Measurement of cytokines in CM
Before feeding the LNCaP cells with the collected CM (cell-free), the TNFα (Invitrogen, USA) levels were analyzed using an ELISA according to the manufacturer’s instructions. Because cytokine exposure is a major component of the inflammatory microenvironment, the times (0, 2, 4, 6, 12 and 24 h) and doses (62.5, 125, 250 or 500 pg/ml TNFα-containing conditioned medium) for the courses of CM treatments were optimized as reported in our previous study . TNFα was chosen as a measure of the CM concentration, which was adjusted by diluting the CM with normal medium before application to the LNCaP cells. As a result, the concentrations of macrophage-secreted cytokines were adjusted and maintained at picogram levels. In our studies, the effective concentration of TNFα was 400 times less than the concentration of recombinant TNFα (rTNFα) (sigma, UK) reported in other studies [17-19].

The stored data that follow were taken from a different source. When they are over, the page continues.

(* ===== verification/Handlers.v ===== *)
(** * Request handlers, request ids, and the receive loop

    Three things are counted with [Flow]: the places of one request handler, the places of
    one request id, and what can still start a read. The theorems: no request handler is
    lost or called twice; ids are not reused while they are in use. *)

From S2P Require Import Prelude Outcome Net Errors Events Gzip Message Packet ReadBuffer.
From S2P Require Import TcpPacketStream ConnState Json Connection Client System Flow.

Definition one (b : bool) : nat := if b then 1%nat else 0%nat.

(** ** The handlers *)

(** The request handler that a send handler of the program holds. *)
Definition handler_of (h : SendHandler) : list RequestHandler :=
  match h with RequestSent _ _ handler => [handler] | _ => [] end.
Definition handler_called (o : Observation) : list RequestHandler :=
  match o with HandlerCalled handler _ _ => [handler] | ListenerCalled _ _ _ => [] end.

Section handlers.
Context `{BuildMode, BoostMessages, Zlib, Allocator, RapidJson, Resolver, DecompressFuel}.
Context `{!TimerService ConnTimerCb, !UnorderedIteration}.

(** The handlers that have been called, once for each call. *)
Definition called (w : World) : list RequestHandler := w_trace w ≫= handler_called.

(** The handlers of the requests under way: posted, queued, being sent, awaiting an answer. *)
Definition waiting (w : World) : list RequestHandler :=
  (pr_handler <$> w_posted w) ++
  (io_posted (w_io w) ≫= handler_of) ++
  (io_sends (w_io w) ≫= λ op, handler_of (so_handler op)) ++
  (req_handler <$> (map_to_list (w_inFlight w)).*2).

(** The handlers destroyed without a call: their packet was refused by a full queue, or their
    id was taken. *)
Definition discarded (w : World) : list RequestHandler :=
  (io_ignored (w_io w) ≫= handler_of) ++ w_dropped w.

Section token.
Context (h : RequestHandler).

Definition token_wt : Weight := {|
  wt_posted r := one (bool_decide (pr_handler r = h));
  wt_send s := count_occ Nat.eq_dec (handler_of s) h;
  wt_ignored s := count_occ Nat.eq_dec (handler_of s) h;
  wt_receive _ := 0%nat;
  wt_connect _ := 0%nat;
  wt_flight _ r := one (bool_decide (req_handler r = h));
  wt_obs o := count_occ Nat.eq_dec (handler_called o) h;
  wt_dropped x := one (bool_decide (x = h));
|}.

Lemma count_one (x : RequestHandler) : count_occ Nat.eq_dec [x] h = one (bool_decide (x = h)).
Proof. simpl. destruct (Nat.eq_dec x h); by case_bool_decide. Qed.

#[export] Instance token_flow : Flow eq token_wt (λ _, 0%nat).
Proof.
  split; intros; rewrite ?Nat.add_0_r; try apply _; try done;
    cbn [token_wt wt_posted wt_send wt_obs wt_flight wt_dropped handler_of handler_called];
    by rewrite count_one.
Qed.

Lemma count_bind {A} (f : A → list RequestHandler) l :
  sum_list_with (λ x, count_occ Nat.eq_dec (f x) h) l = count_occ Nat.eq_dec (l ≫= f) h.
Proof. induction l; simpl; [done|]. rewrite count_occ_app. by f_equal. Qed.

Lemma count_fmap {A} (f : A → RequestHandler) l :
  sum_list_with (λ x, one (bool_decide (f x = h))) l = count_occ Nat.eq_dec (f <$> l) h.
Proof.
  induction l as [|x l IH]; simpl; [done|]. rewrite IH. destruct (Nat.eq_dec (f x) h); by case_bool_decide.
Qed.

Lemma total_token w :
  total token_wt w = count_occ Nat.eq_dec (called w ++ waiting w ++ discarded w) h.
Proof.
  unfold total, total_io, total_flight, called, waiting, discarded. simpl.
  rewrite !count_occ_app, <- !count_bind, <- list_fmap_compose.
  rewrite <- (count_fmap pr_handler), <- (count_fmap (req_handler ∘ snd)). unfold compose.
  assert (∀ l : list (ReceiveOp ReceiveHandler), sum_list_with (λ _, 0%nat) l = 0%nat) as ->.
  { induction l; [done|by simpl]. }
  assert (∀ l : list (ConnectOp ConnectHandler Endpoints), sum_list_with (λ _, 0%nat) l = 0%nat) as ->.
  { induction l; [done|by simpl]. }
  pose proof (count_fmap (λ x, x) (w_dropped w)) as Hd.
  pose proof (list_fmap_id (w_dropped w) : (λ x, x) <$> w_dropped w = _) as Hid.
  rewrite Hid in Hd. rewrite Hd. unfold RequestHandler. simpl. lia.
Qed.

Lemma inflow_token ls : sum_list_with (inflow token_wt) ls = count_occ Nat.eq_dec (requested ls) h.
Proof.
  unfold requested. rewrite <- count_bind. induction ls as [|l ls IH]; [done|]. simpl. rewrite IH.
  f_equal. destruct l; simpl; try done; [by destruct (SplitHostAndPort _) as [[]|]|].
  destruct (Nat.eq_dec _ _); by case_bool_decide.
Qed.
End token.

Lemma handlers_permutation ls w :
  steps initial ls w → requested ls ≡ₚ called w ++ waiting w ++ discarded w.
Proof.
  intros Hs. apply Permutation_count_occ with (eq_dec := Nat.eq_dec). intros h.
  rewrite <- inflow_token, <- total_token. symmetry.
  by apply (steps_total eq (token_wt h) (λ _, 0%nat)).
Qed.

(** C1: no request handler is lost, and none is duplicated. After any sequence of steps, in
    any order of the completions and with any results, the handlers given to [PostRequest]
    are exactly those that have been called, once for each call, those of the requests still
    under way, and those destroyed without a call. *)
Theorem handlers_conserved ls w :
  steps initial ls w → requested ls ≡ₚ called w ++ waiting w ++ discarded w.
Proof. apply handlers_permutation. Qed.

(** C2: a handler given once is called at most once, and never while its request is still
    under way; and when nothing is under way and nothing was destroyed, every handler has
    been called exactly once. *)
Theorem handlers_called_once ls w :
  steps initial ls w → NoDup (requested ls) →
  NoDup (called w) ∧ (∀ h, h ∈ called w → (h ∉ waiting w) ∧ h ∈ requested ls) ∧
  (waiting w = [] → discarded w = [] → called w ≡ₚ requested ls).
Proof.
  intros Hs Hnd. pose proof (handlers_permutation ls w Hs) as Hperm. rewrite Hperm in Hnd.
  apply NoDup_app in Hnd as (Hc & Hdisj & _). split_and!; [done| |].
  - intros h Hh. split; [|rewrite Hperm; set_solver].
    intros Hw. apply (Hdisj h Hh). set_solver.
  - intros Hw Hd. by rewrite Hperm, Hw, Hd, !app_nil_r.
Qed.

(** ** The receive loop *)

(** A read, or a step of the handshake that ends in one. *)
Definition activity_wt : Weight := {|
  wt_posted _ := 0%nat;
  wt_send s := match s with HandshakeSent | HandshakeAckSent _ _ _ => 1%nat | _ => 0%nat end;
  wt_ignored _ := 0%nat;
  wt_receive _ := 1%nat;
  wt_connect _ := 1%nat;
  wt_flight _ _ := 0%nat;
  wt_obs _ := 0%nat;
  wt_dropped _ := 0%nat;
|}.

#[export] Instance activity_flow : Flow le activity_wt (λ _, 0%nat).
Proof. split; intros; simpl; try apply _; repeat case_match; lia. Qed.

Lemma inflow_activity ls : (sum_list_with (inflow activity_wt) ls ≤ count_labels is_start ls)%nat.
Proof.
  unfold count_labels. induction ls as [|l ls IH]; [done|].
  rewrite filter_cons. destruct l; simpl; try exact IH.
  destruct (SplitHostAndPort _) as [[]|]; lia.
Qed.

Lemma activity_starts ls w : steps initial ls w → (total activity_wt w ≤ count_labels is_start ls)%nat.
Proof.
  intros Hs. etrans; [|apply inflow_activity]. by apply (steps_total le activity_wt (λ _, 0%nat)).
Qed.

Lemma length_receives w : (length (io_receives (w_io w)) ≤ total activity_wt w)%nat.
Proof.
  assert (∀ l : list (ReceiveOp ReceiveHandler), sum_list_with (λ _, 1%nat) l = length l) as Hl.
  { induction l; [done|by simpl; f_equal]. }
  unfold total, total_io. simpl. rewrite Hl. lia.
Qed.

(** ** The request ids *)

Section ids.
Context (i : Z).

Definition id_of (h : SendHandler) : nat :=
  match h with RequestSent _ msg _ => one (bool_decide (msg_id msg = i)) | _ => 0%nat end.

Definition id_wt : Weight := {|
  wt_posted _ := 0%nat;
  wt_send := id_of;
  wt_ignored _ := 0%nat;
  wt_receive _ := 0%nat;
  wt_connect _ := 0%nat;
  wt_flight id _ := one (bool_decide (id = i));
  wt_obs _ := 0%nat;
  wt_dropped _ := 0%nat;
|}.

#[export] Instance id_flow : Flow le id_wt (λ id, one (bool_decide (id = i))).
Proof. split; intros; simpl; try apply _; repeat case_match; simpl in *; try done; lia. Qed.

Lemma inflow_id l : inflow id_wt l = 0%nat.
Proof. destruct l; simpl; try done. by destruct (SplitHostAndPort _) as [[]|]. Qed.

Lemma total_id_send w j op :
  io_sends (w_io w) !! j = Some op →
  (id_of (so_handler op) + total_flight id_wt (w_inFlight w) ≤ total id_wt w)%nat.
Proof.
  intros Hj. unfold total, total_io.
  assert (id_of (so_handler op) ≤ sum_list_with (λ op, id_of (so_handler op)) (io_sends (w_io w)))%nat.
  { apply (sum_list_with_in op (λ op, id_of (so_handler op))). by eapply list_elem_of_lookup_2. }
  simpl. lia.
Qed.

Lemma total_flight_id m : total_flight id_wt m = 0%nat → m !! i = None.
Proof.
  intros Hm. destruct (m !! i) as [r|] eqn:E; [|done].
  rewrite (total_flight_delete id_wt _ _ _ E) in Hm. simpl in Hm. by rewrite bool_decide_eq_true_2 in Hm.
Qed.
End ids.

(** Every id is in one place at most, and those not given yet in none. *)
Definition ids_wf (w : World) : Prop :=
  (∀ i, total (id_wt i) w ≤ 1)%nat ∧ (∀ i, w_reqId w ≤ i → total (id_wt i) w = 0%nat).

Lemma ids_wf_fresh w j op :
  ids_wf w → io_sends (w_io w) !! j = Some op →
  match so_handler op with RequestSent _ msg _ => w_inFlight w !! msg_id msg = None | _ => True end.
Proof.
  intros [Hone _] Hj. destruct (so_handler op) as [| | |t msg h] eqn:E; try done.
  apply total_flight_id. pose proof (total_id_send (msg_id msg) w j op Hj) as Hle. rewrite E in Hle.
  simpl in Hle. rewrite bool_decide_eq_true_2 in Hle by done. simpl in Hle.
  specialize (Hone (msg_id msg)). lia.
Qed.

(** A step keeps that, as long as the counter of the ids does not wrap. *)
Lemma ids_wf_step w l w' :
  ids_wf w → step w l w' → 0 ≤ w_reqId w → w_reqId w + 1 < 2 ^ 64 →
  w_reqId w ≤ w_reqId w' → ids_wf w'.
Proof.
  intros [Hone Hnew] Hstep Hpos Hsmall Hmono.
  assert (∀ i, (total (id_wt i) w' ≤ total (id_wt i) w)%nat ∨
    (total (id_wt i) w' ≤ total (id_wt i) w + one (bool_decide (w_reqId w = i)))%nat ∧
    w_reqId w' = w_reqId w + 1) as Htotal.
  { intros i. pose proof (step_total le (id_wt i) (λ id, one (bool_decide (id = i))) _ _ _ Hstep) as Ht.
    rewrite inflow_id, Nat.add_0_r in Ht. destruct Ht as [?|(_ & ? & Hid)]; [by left|right].
    by rewrite u64_small in Hid by lia. }
  split; intros i.
  - destruct (Htotal i) as [Ht|[Ht _]]; [specialize (Hone i); lia|].
    case_bool_decide as Hi; simpl in Ht; [|specialize (Hone i); lia].
    rewrite (Hnew i) in Ht by lia. lia.
  - intros Hi. destruct (Htotal i) as [Ht|[Ht Hid]]; [rewrite (Hnew i) in Ht by lia; lia|].
    rewrite bool_decide_eq_false_2 in Ht by lia. rewrite (Hnew i) in Ht by lia. simpl in Ht. lia.
Qed.
End handlers.
(* ===== verification/Safety.v ===== *)
(** * Safety of the running program

    The theorems about all executions that the accounts of [Handlers] and the invariant of
    [Invariants] give together: what holds between two steps, which faults a step can
    end in (in the plain surroundings; [Startup] has the theorem for all), and that request
    ids in use are distinct. They are about the runs in which the
    client calls [Start] once and makes fewer than 2^64 - 2 requests. *)

From S2P Require Import Prelude Outcome Net Errors Events Gzip Message Packet ReadBuffer.
From S2P Require Import TcpPacketStream ConnState Json Connection Client System Stream Receive Flow Frame.
From S2P Require Import Handlers Invariants.

Section safety.
Context `{BuildMode, BoostMessages, Zlib, Allocator, RapidJson, Resolver, DecompressFuel}.
Context `{!TimerService ConnTimerCb, !UnorderedIteration}.

(** One [Start], and fewer requests than there are ids. *)
Definition ordinary (ls : list label) : Prop :=
  (count_labels is_start ls ≤ 1)%nat ∧ Z.of_nat (count_labels is_run_request ls) < 2 ^ 64 - 2.

Lemma ordinary_prefix ls ls' : ordinary (ls ++ ls') → ordinary ls.
Proof. unfold ordinary. rewrite !count_labels_app. lia. Qed.

Lemma system_wf_initial : system_wf 1 initial.
Proof. split; try done. by apply (stream_wf_new 2048); lia. Qed.

Lemma ids_wf_initial : ids_wf initial.
Proof. split; intros; rewrite total_initial; lia. Qed.

Lemma accounts_hold ls w l :
  (count_labels is_start ls ≤ 1)%nat → steps initial ls w → ids_wf w → accounts_ok w l.
Proof.
  intros Hone Hs Hids. destruct l; try done; intros op Hi.
  - pose proof (ids_wf_fresh w i op Hids Hi). by destruct (so_handler op).
  - pose proof (activity_starts _ _ Hs). pose proof (length_receives w).
    destruct (io_receives (w_io w)) as [|op' [|]]; simpl in *; [done| |lia].
    destruct i; by simplify_eq/=.
Qed.

Lemma reachable_wf ls w :
  ordinary ls → steps initial ls w →
  ∃ n, 1 ≤ n ≤ 1 + Z.of_nat (count_labels is_run_request ls) ∧ system_wf n w ∧ ids_wf w.
Proof.
  intros Hord Hs. remember initial as w0 eqn:Hw0.
  induction Hs as [w|w ls w1 l w2 Hs IH Hstep].
  { subst. exists 1. split; [done|]. split; [apply system_wf_initial|apply ids_wf_initial]. }
  destruct (IH (ordinary_prefix _ _ Hord) Hw0) as (n & Hn & Hwf & Hids). subst w.
  pose proof (accounts_hold ls w1 l (proj1 (ordinary_prefix _ _ Hord)) Hs Hids) as Hacc.
  assert (∃ n', (n' = n ∨ is_run_request l = true ∧ n' = u64 (n + 1)) ∧ system_wf n' w2)
    as (n' & Hn' & Hwf').
  { inversion Hstep as [w' Hen E|e w' Hc E]; subst.
    - destruct (is_run_request l) eqn:Hl.
      + destruct l; try done. pose proof (ends_run_request n i w1 Hwf Hen) as He. rewrite E in He.
        destruct He as (n' & [->| ->] & He); eauto.
      + destruct (is_send_next l) eqn:Hl'.
        * destruct l; try done. pose proof (ends_send_next (λ _, True) n i w1 Hwf Hen I) as He.
          rewrite E in He. eauto.
        * pose proof (ends_action n l w1 Hwf Hen Hacc Hl Hl') as He. rewrite E in He. eauto.
    - destruct (client_throw _ _ _ _ Hc E) as [_ ->]. exists n. split; [by left|].
      destruct Hwf. by split. }
  destruct Hord as [_ Hcount]. rewrite count_labels_snoc in Hcount |- *.
  assert (n' = n ∨ is_run_request l = true ∧ n' = n + 1) as Hn''.
  { destruct Hn' as [?|[Hl ?]]; [by left|]. rewrite Hl in Hcount.
    rewrite u64_small in * by lia. by right. }
  exists n'. split; [destruct Hn'' as [?|[-> ?]]; [|lia]; destruct (is_run_request l); lia|].
  split; [done|]. pose proof (sy_id _ _ Hwf) as Hid. pose proof (sy_id _ _ Hwf') as Hid'.
  apply (ids_wf_step w1 l w2); try done; destruct (is_run_request l); lia.
Qed.

(** Induction over the steps of an ordinary execution, with what its accounts say. A [Start]
    that throws changes nothing but the thread. *)
Lemma ordinary_trace_ind (I : list label → World → Prop) :
  I [] initial →
  (∀ ls address w, ordinary (ls ++ [LStart address]) → I ls w →
     I (ls ++ [LStart address]) (set_thread ClientThread w)) →
  (∀ ls l w w', ordinary (ls ++ [l]) → steps initial ls w → enabled w l → accounts_ok w l →
     action l w = Ret tt w' → I ls w → I (ls ++ [l]) w') →
  ∀ ls w, ordinary ls → steps initial ls w → I ls w.
Proof.
  intros Hinit Hthread Hstep ls w Hord Hs. remember initial as wi eqn:Hwi.
  induction Hs as [w|w ls w1 l w2 Hs IH Hl]; [by subst|]. subst w.
  pose proof (ordinary_prefix _ _ Hord) as Hord'. specialize (IH eq_refl Hinit Hstep Hord').
  destruct (reachable_wf _ _ Hord' Hs) as (_ & _ & _ & Hids).
  pose proof (accounts_hold _ w1 l (proj1 Hord') Hs Hids) as Hok.
  inversion Hl as [? Hen E|? ? Hc E]; subst; [by eapply Hstep|].
  destruct (client_throw _ _ _ _ Hc E) as [[address ->] ->]. by apply Hthread.
Qed.

Lemma ordinary_ind (I : World → Prop) :
  I initial → (∀ t w, I w → I (set_thread t w)) →
  (∀ ls l w w', ordinary ls → steps initial ls w → enabled w l → accounts_ok w l →
     action l w = Ret tt w' → I w → I w') →
  ∀ ls w, ordinary ls → steps initial ls w → I w.
Proof.
  intros Hinit Hthread Hstep. apply (ordinary_trace_ind (λ _, I)); [done|by intros; apply Hthread|].
  intros ls l w w' Hord%ordinary_prefix. by apply Hstep.
Qed.

(** C14: between two steps, in every execution: the mutex of the state is free; at most 50
    packets are queued, each with exactly one closure posted to send it; at most one read is
    outstanding, and it was given exactly the free end of a well-formed buffer; and no
    request handler was ever destroyed because its id was taken. *)
Theorem reachable_invariant ls w :
  ordinary ls → steps initial ls w →
  st_locked (w_state w) = false ∧
  length (packetSendQueue (io_stream (w_io w))) = length (io_posted (w_io w)) ∧
  (length (packetSendQueue (io_stream (w_io w))) ≤ 50)%nat ∧
  buffer_wf (io_stream (w_io w)) ∧
  (length (io_receives (w_io w)) ≤ 1)%nat ∧
  Forall (λ op,
    ro_offset op = readBufferHead (io_stream (w_io w)) ∧
    ro_size op = readBufferSize (io_stream (w_io w)) - readBufferHead (io_stream (w_io w)))
    (io_receives (w_io w)) ∧
  w_dropped w = [].
Proof.
  intros Hord Hs. destruct (reachable_wf ls w Hord Hs) as (n & _ & [Hwk Hun Hid Hdr [Hq Hb Hbuf Hr]] & _).
  pose proof (activity_starts _ _ Hs). pose proof (length_receives w). destruct Hord.
  unfold kMaxQueuedPackets in Hb. split_and!; try done; lia.
Qed.

Lemma counted_steps ls w :
  ordinary ls → steps initial ls w → locked_is ids_counted false (set_thread WorkerThread w).
Proof.
  revert ls w. apply ordinary_ind; [|by intros t w [[? ?] ?]|].
  - split; [split; [apply write_ids_new|done]|done].
  - intros ls l w w' _ _ Hen Hok E Hw. destruct (is_client l) eqn:Hc.
    + destruct Hw as [[Hio Hw] Hl].
      destruct l as [address|l'|r d t h| | | | | |]; try done; [|by injection E as <-..].
      apply start_Ret in E as [->|[op ->]]; [done|]. split; [split; [|done]|done].
      by apply write_ids_call.
    + pose proof (counted_step l w Hw Hen Hc Hok) as He. rewrite E in He.
      destruct He as [[? [? ?]] ?]. by split.
Qed.

(** The faults of a step, with callbacks that return, a socket that closes, and the id of the
    worker thread stored. *)
Lemma plain_faults ls w l f :
  ordinary ls → steps initial ls w → Z.of_nat (length (sent_buffers (w_io w))) < 2 ^ 32 - 1 →
  enabled w l → action l w = Crash f → environment_fault f.
Proof.
  intros Hord Hs Hsent Hen E. destruct (reachable_wf ls w Hord Hs) as (n & _ & Hwf & Hids).
  pose proof (accounts_hold ls w l (proj1 Hord) Hs Hids) as Hacc.
  destruct (is_run_request l) eqn:Hl.
  - destruct l; try done. pose proof (ends_run_request n i w Hwf Hen) as He. by rewrite E in He.
  - destruct (is_send_next l) eqn:Hl'.
    + destruct l; try done. destruct (counted_steps ls w Hord Hs) as [[Hio _] _].
      by destruct (send_next_safe n i w Hwf Hen (write_ids_free _ Hio Hsent) f).
    + pose proof (ends_action n l w Hwf Hen Hacc Hl Hl') as He. by rewrite E in He.
Qed.

(** The ids in use: queued, being sent, awaiting an answer. *)
Definition handler_id (h : SendHandler) : list Z :=
  match h with RequestSent _ msg _ => [msg_id msg] | _ => [] end.
Definition live_ids (w : World) : list Z :=
  (io_posted (w_io w) ≫= handler_id) ++ (io_sends (w_io w) ≫= λ op, handler_id (so_handler op)) ++
  (map_to_list (w_inFlight w)).*1.

Lemma count_id_bind {A} i (f : A → list Z) l :
  sum_list_with (λ x, count_occ Z.eq_dec (f x) i) l = count_occ Z.eq_dec (l ≫= f) i.
Proof. induction l; simpl; [done|]. rewrite count_occ_app. by f_equal. Qed.

Lemma id_of_count i h : id_of i h = count_occ Z.eq_dec (handler_id h) i.
Proof. destruct h; simpl; try done. destruct (Z.eq_dec _ _); by case_bool_decide. Qed.

Lemma total_live i w : (count_occ Z.eq_dec (live_ids w) i ≤ total (id_wt i) w)%nat.
Proof.
  unfold live_ids, total, total_io, total_flight. rewrite !count_occ_app. simpl.
  rewrite <- !count_id_bind.
  assert (∀ l : list (Z * Request), count_occ Z.eq_dec l.*1 i
    = sum_list_with (λ p, one (bool_decide (p.1 = i))) l) as ->.
  { induction l as [|[j r] l IH]; simpl; [done|].
    rewrite <- IH. destruct (Z.eq_dec j i); by case_bool_decide. }
  assert (∀ l, sum_list_with (λ h, count_occ Z.eq_dec (handler_id h) i) l = sum_list_with (id_of i) l) as ->.
  { induction l; simpl; [done|]. by rewrite id_of_count, IHl. }
  assert (∀ l : list (SendOp SendHandler),
    sum_list_with (λ op, count_occ Z.eq_dec (handler_id (so_handler op)) i) l
    = sum_list_with (λ op, id_of i (so_handler op)) l) as ->.
  { induction l; simpl; [done|]. by rewrite id_of_count, IHl. }
  lia.
Qed.

(** C18: the ids of the requests queued, being sent and awaiting an answer are all different
    and have all been given out before, so that an answer of the server finds the request it
    is for, and a new id is never in use. *)
Theorem request_ids_unique ls w :
  ordinary ls → steps initial ls w →
  NoDup (live_ids w) ∧ ∀ i, i ∈ live_ids w → i < w_reqId w.
Proof.
  intros Hord Hs. destruct (reachable_wf ls w Hord Hs) as (n & _ & _ & Hone & Hnew).
  split.
  - apply NoDup_ListNoDup, (NoDup_count_occ Z.eq_dec). intros i. etrans; [apply total_live|apply Hone].
  - intros i Hi%list_elem_of_In%(count_occ_In Z.eq_dec). pose proof (total_live i w).
    destruct (decide (i < w_reqId w)) as [|Hge]; [done|]. rewrite Hnew in * by lia. lia.
Qed.
End safety.
(* ===== verification/Lifecycle.v ===== *)
(** * The life of a connection, as its listeners see it

    What the three ways of losing a connection do, completely; and the theorem that relates
    the events a listener has received to the state of the connection, in every execution. *)

From S2P Require Import Prelude Outcome Net Errors Events Gzip Message Packet ReadBuffer.
From S2P Require Import TcpPacketStream ConnState Json Connection Client System Stream Receive Flow Frame.
From S2P Require Import Handlers Invariants Safety.

Section losing.
Context `{BuildMode, BoostMessages, Zlib, Allocator, RapidJson, Resolver, DecompressFuel}.
Context `{!TimerService ConnTimerCb, !UnorderedIteration}.

(** Every listener has been told, in the order in which they were added. *)
Definition announce (ev : Event) (msg : string) (w : World) : World :=
  foldl (λ w l, add_trace (ListenerCalled l ev msg) w) w (listeners (w_listeners w)).

(** The state is [Inited]; the two timers are gone, with their pending waits. *)
Definition to_inited (w : World) : World :=
  set_state (State_new InitedState)
    (set_timers
       match st_val (w_state w) with
       | InitedState => w_timers w
       | ConnectedState c => ts_destroy (heartbeatTimeout c) (ts_destroy (heartbeatTimer c) (w_timers w))
       end w).

(** The socket has been shut down, then closed. *)
Definition disconnected (w : World) : World :=
  set_io (add_call CallClose (add_call CallShutdown (w_io w))) w.

Lemma Broadcast_Ret ev msg w : Broadcast ev msg w = Ret tt (announce ev msg w).
Proof.
  unfold Broadcast, EventListeners_Broadcast, announce.
  rewrite (bind_Ret get _ _ _ _ eq_refl). generalize (listeners (w_listeners w)) as ls.
  intros ls. revert w. induction ls as [|l ls IH]; intros w; simpl; [done|].
  by rewrite (bind_Ret _ _ _ _ _ (call_listener_Ret l ev msg w)), IH.
Qed.

Lemma SetInited_Ret w :
  SetInited w = Ret tt (set_state {| st_locked := st_locked (w_state w); st_val := InitedState |}
    (set_timers (w_timers (to_inited w)) w)).
Proof.
  unfold SetInited, destroy_val, to_inited. rewrite bind_assoc.
  rewrite (bind_Ret get_state _ _ _ _ eq_refl). change (view w) with (w_state w).
  destruct w as [? [? []] ? ? ? ? ? ? ? ? ?]; done.
Qed.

Cell culture and treatments
LNCaP cells were obtained from the American Type Culture Collection (ATCC, Manassas, VA, USA) and were propagated as recommended using RPMI 1640 medium supplemented with 10% FBS, L-glutamine (2 mM), penicillin (100 U/ml) and streptomycin (100 μg/ml) at 37°C with 5% CO2. For the acute exposures, the CM (62, 125, and 250 pg/ml of TNFα) treatments were performed for 24 h; for the chronic exposures, the CM treatments continued for 2 weeks, and lower doses (50 and 100 pg/ml of TNFα) were used. TNFα concentrations were adjusted by diluting the CM using RPMI 1640 medium as described previously . A chronic oxidative condition was also induced by treating the cells with 50, 100 or 200 μM H2O2 for 2 weeks for comparison of the effects of cytokine exposure and oxidative stress.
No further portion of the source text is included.